Premier Daniel Andrews has warned Victorian residents that with so little flu infections this winter, if they have even mild flu-like symptoms there’s “every chance” they have coronavirus.
The Premier revealed 282 new cases and 25 fatalities in the 24 hours to this morning – with 22 deaths linked to aged care facilities.
Of the new deaths recorded, he said they included one male in his 60s, four females and three males in their 70s, six females and four males in their 80s, and four females and 3 males in their 90s.
The state currently has 657 people in hospital with coronavirus, with 44 of those in intensive care and 32 on a ventilator.
“There are 3,626 cases with an unknown source, an increase of 148 since yesterday’s report,” Mr Andrews said.
The state now has 1,064 health care workers marked as active cases of COVID-19.
He did, however, claim some “good news” regarding the state’s figures.
“I am pleased to be able to say that regional case numbers are coming down.”
Regional Victoria currently has 436 active cases in areas covered by Stage 3 restrictions.
“Some are still being investigated, to see where that person was or was normally expected to be found.”
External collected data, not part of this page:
Lemma mapi_In {A B : Type} (f : nat -> A -> B) (l : list A) :
  forall k y, In y (mapi f k l) -> exists i x, In x l /\ y = f i x.
Proof.
  induction l as [|x l IH]; intros k y H; [contradiction|].
  cbn in H. destruct H as [H|H].
  - exists k, x. split; [now left | now symmetry].
  - destruct (IH _ _ H) as (i & x' & Hx & Hy).
    exists i, x'. split; [now right | exact Hy].
Qed.

Lemma tickPosition_finite8 (r : Q * Q) (pos : Position) :
  finite8 (priceHistory pos) = true ->
  finite8 (priceHistory (tickPosition r pos)) = true.
Proof.
  intros Hf.
  destruct (finite8_shape _ Hf) as (x0&x1&x2&x3&x4&x5&x6&x7&Hh).
  cbn [tickPosition priceHistory]. rewrite Hh. reflexivity.
Qed.

(** X23: Well-formed histories stay well-formed.  If every position of a
    state has a history of eight finite samples, as the initial state
    has, then so has every position after any run of ticks: no NaN ever
    enters a sparkline. *)
Theorem X23_histories_stay_finite (ds : list Draws) (s : DashboardData) :
  (forall p, In p (positions s) -> finite8 (priceHistory p) = true) ->
  forall p, In p (positions (runTicks ds s)) ->
            finite8 (priceHistory p) = true.
Proof.
  intros H0. induction ds as [|d ds IH] using rev_ind; [exact H0|].
  rewrite runTicks_snoc. cbn [tick positions]. intros p Hp.
  apply mapi_In in Hp. destruct Hp as (i & q & Hq & ->).
  apply tickPosition_finite8. now apply IH.
Qed.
“I urge all regional Victorians, please come forward and get tested.”
“Given we have so little flu in Victoria today, because of physical distancing and all the other measures we’ve taken, if you’ve got symptoms even very mild symptoms, there’s every chance that you’ve got [COVID-19].
“So, as soon as you develop symptoms, no matter how mild, if you can come forward and get tested, wait at home until you get your results.”
Meanwhile, NSW has recorded seven new cases since yesterday – one from an overseas arrival and six are local transmissions.
Premier Gladys Berejiklian also urged those with even mild symptoms to get tested immediately.
“While the cases numbers have pleasingly been declining, my anxiety remains the same if not slightly higher because every week we’ve had an accumulation of unsourced cases,” the Premier said.
“Health is working 24/7 to find the links between the cases that don’t have a known sources and existing clusters, but in the meantime it means potentially the virus is continuing to spread in part parts of south western and western Sydney and that is our big concern.”
“Because if you look back to Melbourne – Melbourne didn’t get worse because of the number of cases.
“They had undetected community transmission that then unknowingly got to a stage where it did form a number of different clusters and we certainly don’t want that to happen in NSW”.